A cohort of 35 genes coexpressed with NR, including genes encoding NO3¯ and NO2¯ transporters, chloroplast NR, and ornithine/urea cycle enzymes. Many of these cohort genes were induced to 2 to 4 times WT levels. In addition, the loss of NR upregulated of genes involved in fatty acid, sphingolipid, and triacylglycerol synthesis and caused accumulation of lipid bodies. By contrast, genes involved in light harvesting, photosynthetic electron transport, chlorophyll biosynthesis, and the Calvin cycle were down regulated in NR-KO.

The authors propose a compelling physiological and transcriptomic model in which NR-KO cells exposed to NO3¯ respond simultaneously to signals for both NO3¯-replete and NO3¯ deficient conditions. They respond to the availability of NO3¯ as do WT cells but, because they cannot assimilate this form of nitrogen, they simultaneously experience N-deficient conditions. The NR-KO mutant should benefit not only basic research to understand NO3¯ assimilation and its link to lipid synthesis but also applied research to maximize algal biofuel production.

REFERENCES

Maheswari, U., Mock, T., Armbrust, E.V., Bowler, C. 2009. Update of the Diatom EST Database: a new tool for digital transcriptomics. Nucleic Acids Research 37: D1001-1005.

Bowler, C., et al. (2008) The Phaeodactylum genome reveals the evolutionary history of diatom genomes. Nature 456: 239-244.

McCarthy, J., et al. (2017). Nitrate Reductase Knockout Uncouples Nitrate Transport from Nitrate Assimilation and Drives Repartitioning of Carbon Flux in a Model Pennate Diatom. Plant Cell 29: doi: 10.1105/tpc.15.00400.

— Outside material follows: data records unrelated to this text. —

(* ===== verification/VerifierSample.v ===== *)
(** * A concrete pairing

    The subgroup of three points generated by a point and its opposite, with the coordinates of
    the real generators, satisfies what the theorems on the verifiers rely on. *)

From Stdlib Require Import ZArith Lia Ascii String Strings.Byte.
From stdpp Require Import base tactics list gmap strings.
From S2P Require Import Prelude PyStr PyBytes PyFloat PyIO Hashes Constants MerkleTree Mimc Pairing ZkSnark Signing ContractTree ContractMixer ContractFacts ContractRuns ContractClient VerifierAltBN128 VerifierBLS VerifierPghr13 VerifierFacts VerifierClient Pghr13Facts.

Local Open Scope Z_scope.

Import AbstractMixer.

(** ** Three points *)

Module ThreePoints.
Inductive three : Set := Zero | Plus | Minus.
#[export] Instance three_eq_dec : EqDecision three.
Proof. solve_decision. Defined.

Definition add3 (a b : three) : three :=
  match a, b with
  | Zero, c | c, Zero => c
  | Plus, Plus => Minus
  | Minus, Minus => Plus
  | _, _ => Zero
  end.
Definition neg3 (a : three) : three := match a with Zero => Zero | Plus => Minus | Minus => Plus end.
Definition mul3 (k : Z) (a : three) : three :=
  match k mod 3 with 0 => Zero | 1 => a | _ => neg3 a end.
Definition e3 (a b : three) : three := match a with Zero => Zero | Plus => b | Minus => neg3 b end.

Section curve.
Context (D : CurveData) (g : Z * Z).

Definition at1 (a : three) : Z * Z :=
  match a with Zero => (0, 0) | Plus => g | Minus => (g.1, (- g.2) mod cd_q D) end.
Definition at2 (a : three) : list Z * list Z :=
  match a with
  | Zero => ([0; 0], [0; 0])
  | Plus => cd_gen2 D
  | Minus => ((cd_gen2 D).1, (λ y, (- y) mod cd_q D) <$> (cd_gen2 D).2)
  end.

Definition curve : PairingCurve := {|
  PG1 := three; PG2 := three; PGT := three;
  zero1 := Zero; add1 := add3; neg1 := neg3; mul1 := mul3;
  zero2 := Zero; gen2 := Plus; neg2 := neg3;
  gt_one := Zero; gt_mul := add3; e := e3;
  coords1 := at1; coords2 := at2
|}.
#[local] Existing Instance curve.

(** Reading the words of a point. *)
Definition decode (enc : three → list Z) (ws : list Z) : option three :=
  if decide (ws = enc Zero) then Some Zero else if decide (ws = enc Plus) then Some Plus
  else if decide (ws = enc Minus) then Some Minus else None.

Definition n1 : nat := 2 * num_words (cd_bytes D).
Definition n2 : nat := 4 * num_words (cd_bytes D).

Fixpoint decode_pairs (fuel : nat) (ws : list Z) : option (list (PG1 * PG2)) :=
  match fuel, ws with
  | _, [] => Some []
  | O, _ => None
  | S fuel, ws =>
      P ← decode (enc1 D) (take n1 ws); Q ← decode (enc2 D) (take n2 (drop n1 ws));
      l ← decode_pairs fuel (drop (n1 + n2) ws); Some ((P, Q) :: l)
  end.

Definition precompiles : Precompiles := {|
  pc_add ws := P ← decode (enc1 D) (take n1 ws); Q ← decode (enc1 D) (drop n1 ws); Some (enc1 D (add3 P Q));
  pc_mul ws :=
    P ← decode (enc1 D) (take n1 ws);
    match drop n1 ws with
    | [k] => if (0 <=? k) && (k <? cd_r D) then Some (enc1 D (mul3 k P)) else None
    | _ => None
    end;
  pc_pairing ws := l ← decode_pairs (length ws) ws; Some [if decide (gt_prod l = Zero) then 1 else 0]
|}.
#[local] Existing Instance precompiles.

Context (Hdec1 : ∀ P, decode (enc1 D) (enc1 D P) = Some P) (Hdec2 : ∀ Q, decode (enc2 D) (enc2 D Q) = Some Q).
Context (Hl1 : ∀ P, length (enc1 D P) = n1) (Hl2 : ∀ Q, length (enc2 D Q) = n2) (Hpos : (0 < n1)%nat).

Lemma decode_sound enc ws P : decode enc ws = Some P → ws = enc P.
Proof using Type. unfold decode. repeat case_decide; by intros [= <-]. Qed.

Lemma decode_pairs_enc (l : list (PG1 * PG2)) : ∀ fuel, (length l ≤ fuel)%nat → decode_pairs fuel (l ≫= enc_pair D) = Some l.
Proof using All.
  induction l as [|[P Q] l IH]; intros fuel Hf; [by destruct fuel|].
  destruct fuel as [|fuel]; [cbn in Hf; lia|]. rewrite bind_cons. unfold enc_pair at 1. cbn [fst snd].
  set (tl := mbind (M:=list) (enc_pair D) l). destruct ((enc1 D P ++ enc2 D Q) ++ tl) as [|w ws] eqn:E.
  { apply (f_equal length) in E. rewrite !length_app, Hl1 in E. cbn [length] in E. lia. }
  cbn [decode_pairs]. rewrite <- E. rewrite <- app_assoc.
  rewrite take_app_length' by (symmetry; apply Hl1). rewrite Hdec1. cbn [mbind option_bind].
  rewrite (drop_app_length' (enc1 D P) _ n1) by (symmetry; apply Hl1). rewrite take_app_length' by (symmetry; apply Hl2). rewrite Hdec2. cbn [mbind option_bind].
  rewrite app_assoc, drop_app_length' by (rewrite length_app, Hl1, Hl2; done). unfold tl. rewrite IH by (cbn [length] in Hf; lia). done.
Qed.

Lemma decode_pairs_sound fuel : ∀ ws l, decode_pairs fuel ws = Some l → ws = l ≫= enc_pair D.
Proof using All.
  induction fuel as [|fuel IH]; intros ws l Hd; destruct ws as [|w ws]; try done; try by (injection Hd as <-).
  cbn [decode_pairs] in Hd. set (m := w :: ws) in *.
  apply bind_Some in Hd as (P & HP%decode_sound & Hd). apply bind_Some in Hd as (Q & HQ%decode_sound & Hd).
  apply bind_Some in Hd as (l' & Hl%IH & [= <-]). rewrite bind_cons. unfold enc_pair at 1. cbn [fst snd].
  rewrite <- HP, <- HQ, <- Hl, <- drop_drop, <- app_assoc, (take_drop n2), take_drop. done.
Qed.

Lemma precompiles_laws : PrecompileLaws D.
Proof using All.
  split.
  - intros P Q. cbn [pc_add precompiles]. rewrite take_app_length' by (symmetry; apply Hl1).
    rewrite drop_app_length' by (symmetry; apply Hl1). by rewrite !Hdec1.
  - intros P k Hk. cbn [pc_mul precompiles]. rewrite take_app_length' by (symmetry; apply Hl1).
    rewrite drop_app_length' by (symmetry; apply Hl1). rewrite Hdec1. cbn [mbind option_bind].
    rewrite (proj2 (Z.leb_le 0 k)), (proj2 (Z.ltb_lt k (cd_r D))) by lia. done.
  - intros l. cbn [pc_pairing precompiles]. rewrite decode_pairs_enc; [done|].
    induction l as [|[P Q] l IH]; [done|]. rewrite bind_cons, length_app. unfold enc_pair at 1. cbn [fst snd].
    rewrite length_app, Hl1. cbn [length]. lia.
  - intros ws [out Hs]. cbn [pc_pairing precompiles] in Hs. apply bind_Some in Hs as (l & Hl & _).
    exists l. by apply decode_pairs_sound in Hl.
Qed.
End curve.

(** The group laws, by cases. *)
Ltac by_cases := repeat match goal with a : three |- _ => destruct a end; try done.

Lemma curve_laws_of D g :
  (∀ P, 0 ≤ (at1 D g P).1 < cd_q D ∧ 0 ≤ (at1 D g P).2 < cd_q D) →
  (∀ Q, length (at2 D Q).1 = 2%nat ∧ length (at2 D Q).2 = 2%nat) →
  (∀ Q, Forall (λ v, 0 ≤ v < cd_q D) ((at2 D Q).1 ++ (at2 D Q).2)) →
  (λ y, (- y) mod cd_q D) <$> (at2 D Minus).2 = (cd_gen2 D).2 → CurveLaws (H := curve D g) D.
Proof.
  intros H1 H2 H3 H4. split; cbn [curve PG1 PG2 PGT]; try done; try (intros; by_cases).
  etrans; [|apply (f_equal (pair (cd_gen2 D).1)); symmetry; exact H4]. cbn. by destruct (cd_gen2 D).
Qed.
End ThreePoints.

(** ** Witnesses over alt-bn128 *)

Module VerifierSample.
Import ThreePoints.

#[local] Instance bn_curve : PairingCurve := curve alt_bn128 (1, 2).
#[local] Instance bn_precompiles : Precompiles := precompiles alt_bn128 (1, 2).

#[local] Instance bn_laws : CurveLaws alt_bn128.
Proof.
  apply curve_laws_of.
  - intros []; vm_compute; done.
  - intros []; done.
  - intros []; apply (bool_decide_unpack _); vm_compute; exact I.
  - vm_compute. reflexivity.
Qed.

#[local] Instance bn_points : EvmPoints alt_bn128.
Proof.
  split; cbn [bn_curve curve PG1 PG2 PGT].
  - intros []; done.
  - intros [] []; done.
  - done.
  - intros []; vm_compute; done.
  - intros []; vm_compute; done.
Qed.

#[local] Instance bn_precompiles_laws : PrecompileLaws alt_bn128.
Proof.
  apply precompiles_laws; cbn [bn_curve curve PG1 PG2 PGT].
  - intros []; vm_compute; reflexivity.
  - intros []; vm_compute; reflexivity.
  - intros []; reflexivity.
  - intros []; reflexivity.
  - change (0 < 2)%nat. lia.
Qed.

Definition bn_pairing : PairingParameters :=
  mkPairing (lit "alt-bn128") (hex_of 32 LibGroth16AltBN128._PRIME_R) (hex_of 32 LibPairing.q) (g1_of 32 (1, 2))
    (g2_of 32 (cd_gen2 alt_bn128)).

Local Abbreviation bn_vk := (@client_vk bn_curve alt_bn128).
Local Abbreviation bn_proof := (@client_proof bn_curve alt_bn128).

Lemma plus_negatable : @negatable bn_curve Plus.
Proof. split; [done|]. apply (bool_decide_unpack _). vm_compute. exact I. Qed.

(** Groth16 with every point of the key the generator: ABC0 + 4 ABC1 is the opposite. *)
Lemma groth16_contract_verifies_witness : ∃ vk proof,
  groth16_vk_to_contract_parameters (bn_vk Plus Plus Plus [Plus; Plus]) bn_pairing = Ok vk ∧
  groth16_proof_to_contract_parameters (bn_proof Plus Plus Plus) bn_pairing = Ok proof ∧
  MixerGroth16AltBN128._verifyZkProof vk proof 4 = Ok true.
Proof.
  destruct (@groth16_contract_verifies bn_curve _ _ _ bn_pairing Plus Plus Plus Plus Plus Plus Plus Plus 4 eq_refl
    plus_negatable plus_negatable ltac:(lia)) as (vk & proof & Hv & Hp & Hok).
  exists vk, proof. split; [exact Hv|]. split; [exact Hp|]. rewrite Hok. vm_compute. reflexivity.
Defined.

Definition a_key : Key := @mkKey bn_curve Plus Plus Plus Plus Plus Plus Plus Zero Plus.
Definition a_pi : Pi := @mkPi bn_curve Plus Plus Plus Plus Zero Zero Minus Zero.

Lemma pghr13_contract_verifies_witness : ∃ vk proof,
  pghr13_vk_to_contract_parameters (client_key a_key) bn_pairing = Ok vk ∧
  pghr13_proof_to_contract_parameters (client_pi a_pi) bn_pairing = Ok proof ∧
  MixerPghr13AltBN128._verify vk [1] (pi_points a_pi) = Ok (first_failure 1 (pghr13_equations a_key a_pi 1)) ∧
  MixerPghr13AltBN128._verifyZkProof vk proof 1 = Ok true.
Proof.
  destruct (pghr13_contract_verifies a_key a_pi bn_pairing 1 ltac:(lia)) as (vk & proof & Hv & Hp & Hc & Hok).
  exists vk, proof. split; [exact Hv|]. split; [exact Hp|]. split; [by apply Hc|]. rewrite Hok. vm_compute. reflexivity.
Defined.

(** *** A mix on the Groth16 mixer *)

(** A hash into the scalar field. *)
#[local] Instance bn_mixer : MixerCurve := {|
  mixer_hash := λ l r, to_be 32 ((int_from_bytes l + 3 * int_from_bytes r + 1) mod LibGroth16AltBN128._PRIME_R);
  _FIELD_CAPACITY := 253
|}.

(** A one-time key whose two points are at infinity, signed with the order of the group. *)
Definition sig_vk : list Z := [0; 0; 0; 0].
Definition sigma : Z := 3.
Definition nf0 : Z := 2 ^ 255 + 5.
Definition hsig : Z := Eval vm_compute in int_from_bytes (sha256 ((bytes32 nf0 ++ bytes32 7) ++ pack_words sig_vk)).
Definition deployed_vk : list Z := Eval vm_compute in
  @Groth16AltBN128Facts.vk_words bn_curve Plus Minus Minus [Plus; Zero].
Definition proof_words : list Z := Eval vm_compute in
  enc1 (H:=bn_curve) alt_bn128 Plus ++ enc2 (H:=bn_curve) alt_bn128 Plus ++ enc1 (H:=bn_curve) alt_bn128 Minus.
Definition root0 : Z := Eval vm_compute in int_from_bytes (spec_root 2 []).
Definition inputs : list Z := Eval vm_compute in
  primary_inputs (mkPublicValues root0 101 102 nf0 7 hsig 8 9 0 0).
Definition no_ext : Action → option bool := λ _, None.
Definition a_msg : Msg := mkMsg 5 0 1.
Definition ct : bytes := [Byte.x01].

Definition is_ok {A} (r : result A) : bool := match r with Ok _ => true | Err _ => false end.

Local Abbreviation mix_call :=
  (mix 2 MixerGroth16AltBN128._verifyZkProof no_ext a_msg proof_words sig_vk sigma inputs [ct; ct]).

Lemma mix_runs : (st ← new_mixer 2 2 0 deployed_vk 0 (0, 0); Ok (is_ok (mix_call st))) = Ok true.
Proof. vm_compute. reflexivity. Qed.

Lemma deployed_words : groth16_vk_to_contract_parameters (bn_vk Plus Plus Plus [Plus; Zero]) bn_pairing = Ok deployed_vk.
Proof.
  destruct alt_bn128_sizes as [Hn Hq].
  exact (proj1 (@client_words bn_curve alt_bn128 _ Hn Hq bn_pairing Plus Plus Plus [Plus; Zero] Plus Plus Plus eq_refl
    plus_negatable plus_negatable)).
Qed.

(** The mixer deployed with that key accepts the call. *)
Lemma mix_accepted : ∃ st out,
  groth16_vk_to_contract_parameters (bn_vk Plus Plus Plus [Plus; Zero]) bn_pairing = Ok (_vk st) ∧ mix_call st = Ok out.
Proof.
  destruct (bind_Ok_inv _ _ _ mix_runs) as (st & Hst & Hok).
  destruct (new_mixer_inv 2 0 deployed_vk 0 (0, 0)) as (st' & E & _ & Hc). change (Z.of_nat 2) with 2 in E.
  rewrite Hst in E. apply Ok_inj in E as <-. unfold config in Hc. injection Hc as Hc _ _ _.
  destruct (mix_call st) as [out|err] eqn:Emix; [|discriminate Hok].
  exists st, out. rewrite Hc. split; [exact deployed_words | exact Emix].
Qed.

Lemma groth16_mix_sound_witness : ∃ (A : @PG1 bn_curve) (B : @PG2 bn_curve) (C : @PG1 bn_curve),
  proof_words = enc1 (H:=bn_curve) alt_bn128 A ++ enc2 (H:=bn_curve) alt_bn128 B ++ enc1 (H:=bn_curve) alt_bn128 C ∧
  @groth16_equation bn_curve Plus Plus Plus (@add1 bn_curve Plus (@mul1 bn_curve (_hashPublicProofData inputs) Zero)) A B C.
Proof.
  destruct mix_accepted as (st & out & Hvk & Hmix).
  apply (@groth16_mix_sound bn_curve _ _ _ _ 2 no_ext a_msg proof_words sig_vk sigma inputs [ct; ct] st out bn_pairing
    Plus Plus Zero Plus Plus eq_refl plus_negatable plus_negatable Hvk Hmix).
Defined.
End VerifierSample.

(** ** Witnesses over BLS12-377 *)

Module VerifierSampleBLS.
Import ThreePoints.

Definition g1_gen : Z * Z :=
  (0x008848defe740a67c8fc6225bf87ff5485951e2caa9d41bb188282c8bd37cb5cd5481512ffcd394eeab9b16eb21be9ef,
   0x01914a69c5102eff1f674f5d30afeec4bd7fb348ca3e52d96d182ad44fb82305c2fe3d3634a9591afd82de55559c8ea6).

#[local] Instance bls_curve : PairingCurve := curve bls12_377 g1_gen.
#[local] Instance bls_precompiles : Precompiles := precompiles bls12_377 g1_gen.

#[local] Instance bls_laws : CurveLaws bls12_377.
Proof.
  apply curve_laws_of.
  - intros []; vm_compute; done.
  - intros []; done.
  - intros []; apply (bool_decide_unpack _); vm_compute; exact I.
  - vm_compute. reflexivity.
Qed.

#[local] Instance bls_precompiles_laws : PrecompileLaws bls12_377.
Proof.
  apply precompiles_laws; cbn [bls_curve curve PG1 PG2 PGT].
  - intros []; vm_compute; reflexivity.
  - intros []; vm_compute; reflexivity.
  - intros []; reflexivity.
  - intros []; reflexivity.
  - change (0 < 4)%nat. lia.
Qed.

Definition bls_pairing : PairingParameters :=
  mkPairing (lit "bls12-377") (hex_of 32 (cd_r bls12_377)) (hex_of 48 (cd_q bls12_377)) (g1_of 48 g1_gen)
    (g2_of 48 (cd_gen2 bls12_377)).

Local Abbreviation bls_vk := (@client_vk bls_curve bls12_377).
Local Abbreviation bls_proof := (@client_proof bls_curve bls12_377).

Lemma bls_plus_negatable : @negatable bls_curve Plus.
Proof. split; [done|]. apply (bool_decide_unpack _). vm_compute. exact I. Qed.

Lemma groth16_bls12_377_verifies_witness : ∃ vk proof,
  groth16_vk_to_contract_parameters (bls_vk Plus Plus Plus [Plus; Plus]) bls_pairing = Ok vk ∧
  groth16_proof_to_contract_parameters (bls_proof Plus Plus Plus) bls_pairing = Ok proof ∧
  MixerGroth16BLS12_377._verifyZkProof vk proof 4 = Ok true.
Proof.
  destruct (@groth16_bls12_377_verifies bls_curve _ _ _ bls_pairing Plus Plus Plus Plus Plus Plus Plus Plus 4 eq_refl
    bls_plus_negatable bls_plus_negatable ltac:(by vm_compute)) as (vk & proof & Hv & Hp & Hok).
  exists vk, proof. split; [exact Hv|]. split; [exact Hp|]. rewrite Hok. vm_compute. reflexivity.
Defined.

(** A proof for the public input 1 is accepted for the modulus of the field; sixteen sevens
    are answered, not refused. *)
Lemma bls12_377_failures_ignored_witness : ∃ vk proof,
  groth16_vk_to_contract_parameters (bls_vk Plus Plus Plus [Plus; Plus]) bls_pairing = Ok vk ∧
  groth16_proof_to_contract_parameters (bls_proof Plus Plus Plus) bls_pairing = Ok proof ∧
  MixerGroth16BLS12_377._verifyZkProof vk proof (cd_r bls12_377) = Ok true ∧
  MixerGroth16BLS12_377._verifyZkProof vk (replicate 16 7) 4 = Ok false.
Proof.
  destruct (@bls12_377_failures_ignored bls_curve _ _ _ bls_pairing Plus Plus Plus Plus Plus Plus Plus Plus
    4 (cd_r bls12_377) (replicate 16 7) eq_refl bls_plus_negatable bls_plus_negatable) as (vk & proof & Hv & Hp & H1 & H2).
  - vm_compute. reflexivity.
  - by vm_compute.
  - done.
  - intros A B C E. apply (f_equal (take 4)) in E. destruct A; vm_compute in E; discriminate E.
  - exists vk, proof. split; [exact Hv|]. split; [exact Hp|]. rewrite H1, H2. split; vm_compute; reflexivity.
Defined.
End VerifierSampleBLS.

Siaut, M., Heijde, M., Mangogna, M., Montsant, A., Coesel, S., Allen, A., Manfredonia, A., Falciatore, A., and Bowler, C. (2007). Molecular toolbox for studying diatom biology in Phaeodactylum tricornutum. Gene 406: 23-35.

De Riso, V., Raniello, R., Maumus, F., Rogato, A., Bowler, C., Falciatore, A. (2009). Gene silencing in the marine diatom Phaeodactylum tricornutum. Nucleic Acids Research, 37: 4.